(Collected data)
════════

(* ===== verification/ConfigMaps.v ===== *)
(** * ConfigMaps as the controller reads and writes them

    The object, and the checks of the ConfigMaps that a spec refers to
    ([controllers/ogxserver_controller.go], [configmap_reconciler.go]). *)

From Stdlib Require Import ZArith.
From S2P Require Import Prelude ApiProviders ApiServer Common Client Action Objects.

(** ** The object *)

(** [Time] is the creation timestamp, in seconds; [metav1.Time.Before] of a
    pair of timestamps compares them. *)
Record ConfigMapObject := {
  CM_Meta : Metadata;
  CM_Data : gmap string string;
  CM_Immutable : option bool;
  CM_ResourceVersion : string;
  CM_CreationTimestamp : Z;
}.

(** The resource version and the creation time are the server's. *)
#[export] Instance ConfigMap_object : APIObject ConfigMapObject := {
  objectKey := λ c, (Obj_Namespace (CM_Meta c), Obj_Name (CM_Meta c));
  persists := λ c c',
    Obj_Labels (CM_Meta c') = Obj_Labels (CM_Meta c) ∧
    Obj_Annotations (CM_Meta c') = Obj_Annotations (CM_Meta c) ∧
    Obj_OwnerReferences (CM_Meta c') = Obj_OwnerReferences (CM_Meta c) ∧
    CM_Data c' = CM_Data c ∧ CM_Immutable c' = CM_Immutable c;
  deleting := λ c, Obj_Deleting (CM_Meta c);
}.

Lemma ConfigMap_persists_refl (c : ConfigMapObject) : persists c c.
Proof. done. Qed.

Definition withCMMeta (meta : Metadata) (c : ConfigMapObject) : ConfigMapObject :=
  {| CM_Meta := meta; CM_Data := CM_Data c; CM_Immutable := CM_Immutable c;
     CM_ResourceVersion := CM_ResourceVersion c; CM_CreationTimestamp := CM_CreationTimestamp c |}.

Definition withCMData (data : gmap string string) (c : ConfigMapObject) : ConfigMapObject :=
  {| CM_Meta := CM_Meta c; CM_Data := data; CM_Immutable := CM_Immutable c;
     CM_ResourceVersion := CM_ResourceVersion c; CM_CreationTimestamp := CM_CreationTimestamp c |}.

(** What is hashed into the pod template: it changes with every write. *)
Definition versionHash (c : ConfigMapObject) : string :=
  (CM_ResourceVersion c +:+ "-" +:+ Obj_Name (CM_Meta c))%string.

(** ** References *)

Section references.
Context {W : Type} `{!Client W ConfigMapObject}.

Implicit Types (instance : OGXServer).

Definition getConfigMap (key : NamespacedName) : M W (apiError + ConfigMapObject) := λ w, (w, Ok (Get w key)).

(** A failed read of a key: the API call, or a ConfigMap without the key. *)
Inductive referenceError := ReadError (e : apiError) | KeyNotFound (e : error).

Definition referenceErr (e : referenceError) : error :=
  match e with ReadError e => apiErr e | KeyNotFound e => e end.

Definition errReferencedConfigMapKeyNotFound : error := New "failed to find referenced ConfigMap key".

Definition readReferencedConfigMapKey (namespace : string) (ref : ConfigMapKeyRef)
    : M W (referenceError + string) :=
  found ← getConfigMap (namespace, CKR_Name ref);
  mret match found with
       | inl e => inl (ReadError e)
       | inr cm =>
           match CM_Data cm !! CKR_Key ref with
           | None => inl (KeyNotFound (Wrapf "failed to find referenced ConfigMap key %q: %w" [CKR_Key ref]
                                         errReferencedConfigMapKeyNotFound))
           | Some data => inr data
           end
       end.

Definition reconcileBaseConfigMap instance : M W unit :=
  match Spec_BaseConfig (Server_Spec instance) with
  | None => mret tt
  | Some ref =>
      let namespace := Meta_Namespace (Server_Meta instance) in
      found ← readReferencedConfigMapKey namespace ref;
      match found with
      | inr _ => mret tt
      | inl (ReadError e) =>
          if IsNotFound e then
            raise (Errorf "failed to find referenced base ConfigMap %s/%s" [namespace; CKR_Name ref])
          else raise (Wrapf "failed to fetch base ConfigMap %s/%s: %w" [namespace; CKR_Name ref] (apiErr e))
      | inl (KeyNotFound _) =>
          raise (Errorf "failed to find base ConfigMap key '%s' in ConfigMap %s/%s"
                   [CKR_Key ref; namespace; CKR_Name ref])
      end
  end.

Definition reconcileOverrideConfigMap instance : M W unit :=
  match HasOverrideConfig instance, Spec_OverrideConfig (Server_Spec instance) with
  | true, Some ref =>
      let namespace := Meta_Namespace (Server_Meta instance) in
      found ← getConfigMap (namespace, CKR_Name ref);
      match found with
      | inl e =>
          if IsNotFound e then raise (Errorf "failed to find referenced ConfigMap %s/%s" [namespace; CKR_Name ref])
          else raise (Wrapf "failed to fetch ConfigMap %s/%s: %w" [namespace; CKR_Name ref] (apiErr e))
      | inr cm =>
          match CM_Data cm !! CKR_Key ref with
          | Some _ => mret tt
          | None => raise (Errorf "failed to find override ConfigMap key '%s' in ConfigMap %s/%s"
                             [CKR_Key ref; namespace; CKR_Name ref])
          end
      end
  | _, _ => mret tt
  end.

(** The loop of [reconcileCABundleConfigMap]. *)
Fixpoint checkCACertificates (namespace : string) (refs : list ConfigMapKeyRef) : M W unit :=
  match refs with
  | [] => mret tt
  | ref :: refs =>
      found ← getConfigMap (namespace, CKR_Name ref);
      _ ← match found with
          | inl e =>
              if IsNotFound e then
                raise (Errorf "failed to find referenced CA certificate ConfigMap %s/%s" [namespace; CKR_Name ref])
              else raise (Wrapf "failed to fetch CA certificate ConfigMap %s/%s: %w" [namespace; CKR_Name ref]
                            (apiErr e))
          | inr cm =>
              match CM_Data cm !! CKR_Key ref with
              | Some _ => mret tt
              | None => raise (Errorf "failed to find CA certificate key '%s' in ConfigMap %s/%s"
                                 [CKR_Key ref; namespace; CKR_Name ref])
              end
          end;
      checkCACertificates namespace refs
  end.

Definition reconcileCABundleConfigMap instance : M W unit :=
  if negb (hasCACertificates instance) then mret tt
  else checkCACertificates (Meta_Namespace (Server_Meta instance)) (caCertificates instance).

Definition reconcileOverrideAndCABundleConfigMaps instance : M W unit :=
  _ ← (if bool_decide (is_Some (Spec_BaseConfig (Server_Spec instance)))
       then wrapM "failed to reconcile base ConfigMap: %w" [] (reconcileBaseConfigMap instance) else mret tt);
  _ ← (if HasOverrideConfig instance
       then wrapM "failed to reconcile override ConfigMap: %w" [] (reconcileOverrideConfigMap instance) else mret tt);
  if hasCACertificates instance
  then wrapM "failed to reconcile CA bundle ConfigMap: %w" [] (reconcileCABundleConfigMap instance) else mret tt.

Definition getConfigMapHash instance : M W string :=
  match HasOverrideConfig instance, Spec_OverrideConfig (Server_Spec instance) with
  | true, Some ref =>
      found ← getConfigMap (Meta_Namespace (Server_Meta instance), CKR_Name ref);
      match found with inl e => raise (apiErr e) | inr cm => mret (versionHash cm) end
  | _, _ => mret ""
  end.

Definition getGeneratedConfigMapHashByName (namespace name : string) : M W string :=
  found ← getConfigMap (namespace, name);
  match found with inl e => raise (apiErr e) | inr cm => mret (versionHash cm) end.

Definition resolveConfigMapHash instance (runtimeConfig : option runtimeConfigRef) : M W string :=
  match runtimeConfig with
  | None => mret ""
  | Some rc =>
      if negb (RC_Generated rc) then getConfigMapHash instance
      else getGeneratedConfigMapHashByName (Meta_Namespace (Server_Meta instance)) (RC_ConfigMapName rc)
  end.

(** ** When the checks pass *)

(** The references of the spec that a reconciliation needs. *)
Definition references instance : list ConfigMapKeyRef :=
  option_list (Spec_BaseConfig (Server_Spec instance)) ++
  (if HasOverrideConfig instance then option_list (Spec_OverrideConfig (Server_Spec instance)) else []) ++
  caCertificates instance.

Definition readable (w : W) (namespace : string) (ref : ConfigMapKeyRef) : Prop :=
  ∃ cm, Get w (namespace, CKR_Name ref) = inr cm ∧ is_Some (CM_Data cm !! CKR_Key ref).

(** [m] reads only, and succeeds when [P] holds. *)
Definition checks {A} (m : M W A) (w : W) (P : Prop) : Prop :=
  (m w).1 = w ∧ (is_ok (m w).2 = true ↔ P).

Lemma checks_iff {A} (m : M W A) w P Q : checks m w P → (P ↔ Q) → checks m w Q.
Proof. unfold checks. intros [H1 H2] H. split; [done|]. by rewrite H2. Qed.

Lemma checks_wrap {A} fmt args (m : M W A) w P : checks m w P → checks (wrapM fmt args m) w P.
Proof. unfold checks. rewrite wrapM_run. cbn. by rewrite wrap_is_ok. Qed.

Lemma checks_bind {A B} (m : M W A) (f : A → M W B) w P Q :
  checks m w P → (∀ a, checks (f a) w Q) → checks (m ≫= f) w (P ∧ Q).
Proof.
  unfold checks. intros [Hw Hm] Hf. rewrite bindM_run, Hw. destruct (m w).2 as [a|e]; cbn in *.
  - destruct (Hf a) as [-> Hq]. split; [done|]. rewrite Hq. tauto.
  - split; [done|]. split; [done|]. intros [?%Hm _]. done.
Qed.

(** A check that is skipped when the spec has no such reference. *)
Lemma checks_when fmt args (b : bool) (m : M W unit) w P :
  checks m w P → checks (if b then wrapM fmt args m else mret tt) w (b = true → P).
Proof.
  intros H. destruct b; [|by split]. eapply checks_iff; [by apply checks_wrap|]. naive_solver.
Qed.

Lemma checks_ret w : checks (mret tt) w True.
Proof. done. Qed.

Lemma checks_raise {A} e w : checks (raise (A := A) e) w False.
Proof. done. Qed.

(** What is done with the answer of one read. *)
Lemma checks_read {B} (f : apiError + ConfigMapObject → M W B) key w P :
  checks (f (Get w key)) w P → checks (getConfigMap key ≫= f) w P.
Proof. done. Qed.

Lemma checks_key {B} (f : referenceError + string → M W B) namespace ref w P :
  checks (f match Get w (namespace, CKR_Name ref) with
            | inl e => inl (ReadError e)
            | inr cm =>
                match CM_Data cm !! CKR_Key ref with
                | None => inl (KeyNotFound (Wrapf "failed to find referenced ConfigMap key %q: %w" [CKR_Key ref]
                                              errReferencedConfigMapKeyNotFound))
                | Some data => inr data
                end
            end) w P →
  checks (readReferencedConfigMapKey namespace ref ≫= f) w P.
Proof. done. Qed.

(** Decides a check of the answer of one read. *)
Ltac check_answer w key :=
  unfold readable; destruct (Get w key) as [e|cm]; [destruct e|destruct (CM_Data cm !! _) eqn:?]; cbn;
  (eapply checks_iff; [apply checks_raise || apply checks_ret|]); split; try done;
  (by intros (? & [= <-] & [? ?]); congruence) || eauto.

Lemma checkCACertificates_checks namespace refs w :
  checks (checkCACertificates namespace refs) w (Forall (readable w namespace) refs).
Proof.
  induction refs as [|ref refs IH]; cbn [checkCACertificates]; [by split|].
  apply checks_read. eapply checks_iff; [apply checks_bind; [|by intros _]|by rewrite Forall_cons].
  check_answer w (namespace, CKR_Name ref).
Qed.

Lemma reconcileBaseConfigMap_checks instance w :
  checks (reconcileBaseConfigMap instance) w
    (Forall (readable w (Meta_Namespace (Server_Meta instance))) (option_list (Spec_BaseConfig (Server_Spec instance)))).
Proof.
  unfold reconcileBaseConfigMap. destruct (Spec_BaseConfig _) as [ref|]; [|by split].
  eapply checks_iff; [|cbn; by rewrite Forall_singleton].
  apply checks_key. check_answer w (Meta_Namespace (Server_Meta instance), CKR_Name ref).
Qed.

Lemma reconcileOverrideConfigMap_checks instance w :
  checks (reconcileOverrideConfigMap instance) w
    (Forall (readable w (Meta_Namespace (Server_Meta instance)))
       (if HasOverrideConfig instance then option_list (Spec_OverrideConfig (Server_Spec instance)) else [])).
Proof.
  unfold reconcileOverrideConfigMap. destruct (HasOverrideConfig instance); [|by split].
  destruct (Spec_OverrideConfig _) as [ref|]; [|by split].
  eapply checks_iff; [|cbn; by rewrite Forall_singleton]. apply checks_read.
  check_answer w (Meta_Namespace (Server_Meta instance), CKR_Name ref).
Qed.

(** The reference checks only read, and they pass exactly when every
    ConfigMap key that the spec refers to can be read: the base configuration,
    a complete override reference, and every CA certificate. *)
Theorem references_spec instance w :
  (reconcileOverrideAndCABundleConfigMaps instance w).1 = w ∧
  (is_ok (reconcileOverrideAndCABundleConfigMaps instance w).2 = true ↔
   ∀ ref, ref ∈ references instance → readable w (Meta_Namespace (Server_Meta instance)) ref).
Proof.
  rewrite <- Forall_forall. unfold references. rewrite !Forall_app.
  unfold reconcileOverrideAndCABundleConfigMaps, reconcileCABundleConfigMap.
  eapply checks_iff; [apply checks_bind; [apply checks_when, reconcileBaseConfigMap_checks|intros _;
    apply checks_bind; [apply checks_when, reconcileOverrideConfigMap_checks|intros _; apply checks_when]]|].
  - instantiate (1 := Forall (readable w (Meta_Namespace (Server_Meta instance))) (caCertificates instance)).
    destruct (hasCACertificates instance) eqn:Ec; [apply checkCACertificates_checks|].
    by rewrite hasCACertificates_none.
  - rewrite bool_decide_eq_true.
    assert (H1 : (is_Some (Spec_BaseConfig (Server_Spec instance)) →
                  Forall (readable w (Meta_Namespace (Server_Meta instance))) (option_list (Spec_BaseConfig (Server_Spec instance)))) ↔
                 Forall (readable w (Meta_Namespace (Server_Meta instance))) (option_list (Spec_BaseConfig (Server_Spec instance)))).
    { destruct (Spec_BaseConfig _); cbn; [naive_solver|]. split; [done|]. by intros _ [? ?]. }
    rewrite H1. destruct (HasOverrideConfig instance); destruct (hasCACertificates instance) eqn:Ec;
      rewrite ?(hasCACertificates_none instance Ec), ?Forall_nil; naive_solver.
Qed.
End references.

════════

Please return each line of the data above in which the word "referenceError" occurs.

Inductive referenceError := ReadError (e : apiError) | KeyNotFound (e : error).
Definition referenceErr (e : referenceError) : error :=
    : M W (referenceError + string) :=
Lemma checks_key {B} (f : referenceError + string → M W B) namespace ref w P :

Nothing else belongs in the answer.